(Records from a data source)
****************************************

(* ===== verification/SaveStore.v ===== *)
(** * The save store (services/korrid/src/saves/store.rs)

    Each person has a folder, in it a folder for every game, in it a file for every
    record of the game's saves, named by the record's hash, and two advisory files.
    The contents of all saves are objects, files named by their hash. The state is
    what these folders hold; the folders are private directories, and what a file
    system may do to a file that is written or removed is an argument, as is what a
    capture reads of the files a game left ([live]). The memories of files that were checked before are left out: they hold what the same check
    found for the same file. *)

From S2P Require Import Prelude Text Decimal Programs Files PlayLog Saves History.

(** ** Files *)

(** A name in a folder: a private regular file, anything else that is not one, a
    link, or one at which the file system fails. *)
Inductive entry : Type :=
| Private (content : string)
| Unsafe
| Link
| Unreadable (message : string).

Notation folder := (gmap string entry).

(** By person and game, under their encoded names. *)
Record storage := MkStorage { people : gmap string (gmap string folder); objects : option folder }.

(** What may go wrong when a file is written or removed: with or without effect. *)
Inductive trouble : Type := Before (message : string) | After (message : string).

(** What a capture meets at a path of a save location: nothing, a path that cannot be
    looked at, a link, a file of another kind, a directory with its entries in the
    order they are read, or a regular file with what is read of it for its hash and
    what is read once more to store it, which a running writer can make differ. *)
Inductive live : Type :=
| Gone
| Failing (message : string)
| Symlink
| Special
| Dir (l : live_entries)
| Plain (first : result SaveError string) (second : result string string)
with live_entries : Type :=
| NoMore
| EntryFails (message : string)
| Entry (name : string) (node : live) (rest : live_entries).

(** A location to capture, and whether some directory above it is a link. *)
Record place := MkPlace { place_location : SaveLocation; place_linked : bool; place_tree : live }.

(** JSON of the advisory files, and the time of a stamp in milliseconds. *)
Class StoreCodec := {
  confirmations_json : gmap string (gset string) -> string;
  confirmations_parse : string -> result string (gmap string (gset string));
  in_use_json : gmap string Z -> string;
  in_use_parse : string -> result string (gmap string Z);
  timestamp_millis : string -> option Z;
}.

Inductive SaveMark : Type := Synced | Split | NotChecked | NotSynced | SyncedBySteam.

****************************************

◆ To do ◆
Your reply is to repeat, unchanged, the lines above running from the one with "Unreadable (message : string)." up to and including the one with "(** What a capture".

◆ Response to this task ◆
| Unreadable (message : string).

Notation folder := (gmap string entry).

(** By person and game, under their encoded names. *)
Record storage := MkStorage { people : gmap string (gmap string folder); objects : option folder }.

(** What may go wrong when a file is written or removed: with or without effect. *)
Inductive trouble : Type := Before (message : string) | After (message : string).

(** What a capture meets at a path of a save location: nothing, a path that cannot be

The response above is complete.